[Stored data entries]
----------------------------------------

(* ===== verification/Presence.v ===== *)
(** Where the owner is: presence at saved places, from geofence reports, readings
    and visits ([service/src/personal-data/place-presence.ts], [places.ts]).

    All of it runs under the owner lock, so a transaction is one function on the
    tables ([PM], a state monad).  Times are milliseconds, as a JavaScript [Date]
    reads them.  Coordinates, distances and speeds are rationals: rounding of
    floating point is left out, and [Math.sin] and its like are parameters, as are
    the reading of a date, the text of a JSON value that is no string, and fresh
    ids.  A select without an order gives the rows in the order of the map. *)
From Stdlib Require Import ZArith QArith Qround Qabs Lia.
From stdpp Require Import base tactics strings gmap sorting option pretty.
From stdpp Require Import list.
From S2P Require Import Prelude JsRuntime.
Open Scope Z_scope.

(** ** Rows *)

Inductive PresenceState := Inside | Outside.

#[export] Instance PresenceState_eq_dec : EqDecision PresenceState.
Proof. solve_decision. Defined.

Record PresenceRow := mkPresence {
  pr_state : PresenceState;
  pr_since : Z;
  pr_leavingAt : option Z;
  pr_lastEnteredAt : option Z;
  pr_visitId : option string;
  pr_leavingEventId : option string;
  pr_leavingConfirmed : bool;
  pr_approachingAt : option Z;
  pr_arrivingAt : option Z;
  pr_arrivingEventId : option string
}.

Definition set_place (state : PresenceState) (since : Z) (r : PresenceRow) : PresenceRow :=
  mkPresence state since (pr_leavingAt r) (pr_lastEnteredAt r) (pr_visitId r)
    (pr_leavingEventId r) (pr_leavingConfirmed r) (pr_approachingAt r) (pr_arrivingAt r)
    (pr_arrivingEventId r).
Definition set_leaving (v : option Z) (r : PresenceRow) : PresenceRow :=
  mkPresence (pr_state r) (pr_since r) v (pr_lastEnteredAt r) (pr_visitId r)
    (pr_leavingEventId r) (pr_leavingConfirmed r) (pr_approachingAt r) (pr_arrivingAt r)
    (pr_arrivingEventId r).
Definition set_lastEntered (v : option Z) (r : PresenceRow) : PresenceRow :=
  mkPresence (pr_state r) (pr_since r) (pr_leavingAt r) v (pr_visitId r)
    (pr_leavingEventId r) (pr_leavingConfirmed r) (pr_approachingAt r) (pr_arrivingAt r)
    (pr_arrivingEventId r).
Definition set_visit (v : option string) (r : PresenceRow) : PresenceRow :=
  mkPresence (pr_state r) (pr_since r) (pr_leavingAt r) (pr_lastEnteredAt r) v
    (pr_leavingEventId r) (pr_leavingConfirmed r) (pr_approachingAt r) (pr_arrivingAt r)
    (pr_arrivingEventId r).
Definition set_leavingEvent (v : option string) (r : PresenceRow) : PresenceRow :=
  mkPresence (pr_state r) (pr_since r) (pr_leavingAt r) (pr_lastEnteredAt r) (pr_visitId r)
    v (pr_leavingConfirmed r) (pr_approachingAt r) (pr_arrivingAt r) (pr_arrivingEventId r).
Definition set_confirmed (v : bool) (r : PresenceRow) : PresenceRow :=
  mkPresence (pr_state r) (pr_since r) (pr_leavingAt r) (pr_lastEnteredAt r) (pr_visitId r)
    (pr_leavingEventId r) v (pr_approachingAt r) (pr_arrivingAt r) (pr_arrivingEventId r).
Definition set_approaching (v : option Z) (r : PresenceRow) : PresenceRow :=
  mkPresence (pr_state r) (pr_since r) (pr_leavingAt r) (pr_lastEnteredAt r) (pr_visitId r)
    (pr_leavingEventId r) (pr_leavingConfirmed r) v (pr_arrivingAt r) (pr_arrivingEventId r).
Definition set_arriving (at_ : option Z) (event : option string) (r : PresenceRow) : PresenceRow :=
  mkPresence (pr_state r) (pr_since r) (pr_leavingAt r) (pr_lastEnteredAt r) (pr_visitId r)
    (pr_leavingEventId r) (pr_leavingConfirmed r) (pr_approachingAt r) at_ event.

(** The columns an insert fills with their defaults. *)
Definition fresh_presence (since : Z) : PresenceRow :=
  mkPresence Outside since None None None None false None None None.

Inductive Transition := Arrived | Departed.
Inductive Source := Region | Visit | Reading.

#[export] Instance Transition_eq_dec : EqDecision Transition.
Proof. solve_decision. Defined.
#[export] Instance Source_eq_dec : EqDecision Source.
Proof. solve_decision. Defined.

Record PlaceRow := mkPlace {
  pl_latitude : Q;
  pl_longitude : Q;
  pl_radiusM : Q;
  pl_geometryChangedAt : Z;
  pl_deletedAt : option Z;
  pl_createdByUserId : string
}.

Record RawEvent := mkRaw {
  re_eventType : string;
  re_occurredAt : Z;
  re_recordedAt : Z;
  re_rawEnvelope : jsval;
  re_createdByUserId : string
}.

Record PresenceEvent := mkPresenceEvent {
  pe_id : string;
  pe_placeId : string;
  pe_transition : Transition;
  pe_occurredAt : Z;
  pe_source : Source;
  pe_visitId : option string;
  pe_rawEventId : option string;
  pe_createdByUserId : string
}.

Record DomainEvent := mkDomain {
  de_id : string;
  de_subject : string;              (** the presence event or the visit *)
  de_placeId : option string;
  de_eventType : string;
  de_publicationSequence : Z;
  de_createdByUserId : string
}.

Record pdb := mkPdb {
  presence : gmap (string * string) PresenceRow;   (** by owner and place *)
  presenceEvents : list PresenceEvent;             (** in the order of their insertion *)
  domains : list DomainEvent;
  owners : gmap string Z;                          (** the publication sequence *)
  places : gmap string PlaceRow;
  rawEvents : gmap string RawEvent;
  ulids : nat                                      (** ids drawn so far *)
}.

Definition set_presence (v : gmap (string * string) PresenceRow) (d : pdb) : pdb :=
  mkPdb v (presenceEvents d) (domains d) (owners d) (places d) (rawEvents d) (ulids d).
Definition set_places (v : gmap string PlaceRow) (d : pdb) : pdb :=
  mkPdb (presence d) (presenceEvents d) (domains d) (owners d) v (rawEvents d) (ulids d).
Definition set_rawEvents (v : gmap string RawEvent) (d : pdb) : pdb :=
  mkPdb (presence d) (presenceEvents d) (domains d) (owners d) (places d) v (ulids d).

(** ** The monad of a transaction *)

Definition PM (A : Type) : Type := pdb -> A * pdb.

#[export] Instance PM_ret : MRet PM := fun A a d => (a, d).
#[export] Instance PM_bind : MBind PM := fun A B k m d => let '(a, d') := m d in k a d'.

Definition pget {A} (f : pdb -> A) : PM A := fun d => (f d, d).
Definition pmodify (f : pdb -> pdb) : PM unit := fun d => (tt, f d).
Definition skip : PM unit := mret tt.

Fixpoint pfor {A} (xs : list A) (body : A -> PM unit) : PM unit :=
  match xs with
  | [] => skip
  | x :: xs => body x;; pfor xs body
  end.

(** What is left to JavaScript and PostgreSQL. *)
Class PresenceEnv := {
  math_PI : Q;
  math_sin : Q -> Q;
  math_cos : Q -> Q;
  math_asin : Q -> Q;
  math_sqrt : Q -> Q;
  date_parse : string -> option Z;
  json_text : jsval -> string;
  ulid : nat -> string
}.

(** ** Constants *)

Definition REGION_TRANSITION_TYPE : string := "location.region_transition.v1".
Definition DEPARTURE_SETTLE_MS : Z := 3 * 60000.
Definition MISSED_EXIT_MS : Z := 12 * 3600000.
Definition ARRIVAL_CONFIRM_MS : Z := 30000.
Definition STOPPED_MPS : Q := 1 # 2.
Definition STILL_M : Q := 15.
Definition DEPARTURE_CONFIRM_MS : Z := 30000.
Definition ARRIVAL_STAY_MS : Z := 5 * 60000.
Definition FIX_MAX_ACCURACY_M : Q := 100.
Definition NEARBY_PLACE_M : Q := 1000.

(** [a < b] on numbers. *)
Definition Qltb (a b : Q) : bool := negb (Qle_bool b a).

Record PresenceChange := mkChange {
  ch_transition : Transition;
  ch_at : Z;
  ch_source : Source;
  ch_visitId : option string;
  ch_rawEventId : option string;
  ch_visitDepartureAt : option Z;
  ch_initial : bool;
  ch_confirmed : bool
}.

Record FixReading := mkFix {
  fx_latitude : Q;
  fx_longitude : Q;
  fx_accuracyM : Q;
  fx_at : Z;
  fx_speedMps : option Q
}.

Record ParsedTransition := mkParsed {
  pt_placeId : string;
  pt_transition : Transition;
  pt_at : Z;
  pt_initial : bool;
  pt_revision : string;
  pt_fix : option FixReading
}.

Inductive ReadingClass := RInside | ROutside | RUncertain | RUnknown.

#[export] Instance ReadingClass_eq_dec : EqDecision ReadingClass.
Proof. solve_decision. Defined.

Section presence.
Context `{PresenceEnv}.

(** ** Geometry *)

(** Great-circle distance in metres. *)
Definition distanceM (lat1 lon1 lat2 lon2 : Q) : Q :=
  let rad := (math_PI / 180)%Q in
  let dLat := ((lat2 - lat1) * rad)%Q in
  let dLon := ((lon2 - lon1) * rad)%Q in
  let sLat := math_sin (dLat / 2)%Q in
  let sLon := math_sin (dLon / 2)%Q in
  let a := (sLat * sLat +
            math_cos (lat1 * rad)%Q * math_cos (lat2 * rad)%Q * (sLon * sLon))%Q in
  let root := math_sqrt a in
  (2 * 6371000 * math_asin (if Qle_bool 1 root then 1%Q else root))%Q.

Definition geometryRevision (p : PlaceRow) : string := pretty (pl_geometryChangedAt p).

Definition fix_distance (f : FixReading) (p : PlaceRow) : Q :=
  distanceM (fx_latitude f) (fx_longitude f) (pl_latitude p) (pl_longitude p).

(** A nearer saved place that contains the reading. *)
Definition nearer_place (f : FixReading) (placeId : string) (distance : Q)
    (owned : list (string * PlaceRow)) : bool :=
  existsb (fun other => bool_decide (other.1 <> placeId) &&
    (let d := fix_distance f other.2 in
     Qltb d distance && Qle_bool d (pl_radiusM other.2 + fx_accuracyM f)%Q)) owned.

Definition classifyReading (f : FixReading) (placeId : string) (p : PlaceRow)
    (owned : list (string * PlaceRow)) : ReadingClass :=
  let distance := fix_distance f p in
  if Qltb FIX_MAX_ACCURACY_M (fx_accuracyM f) then RUnknown
  else if Qltb (pl_radiusM p) (distance - fx_accuracyM f)%Q then ROutside
  else if Qltb (pl_radiusM p) (distance + fx_accuracyM f)%Q then RUncertain
  else if nearer_place f placeId distance owned then RUncertain else RInside.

----------------------------------------

* WHAT YOU SHOULD DO *
Search the data for "FixReading". Copy every matching line.

* ANSWER *
Record FixReading := mkFix {
  pt_fix : option FixReading
Definition fix_distance (f : FixReading) (p : PlaceRow) : Q :=
Definition nearer_place (f : FixReading) (placeId : string) (distance : Q)
Definition classifyReading (f : FixReading) (placeId : string) (p : PlaceRow)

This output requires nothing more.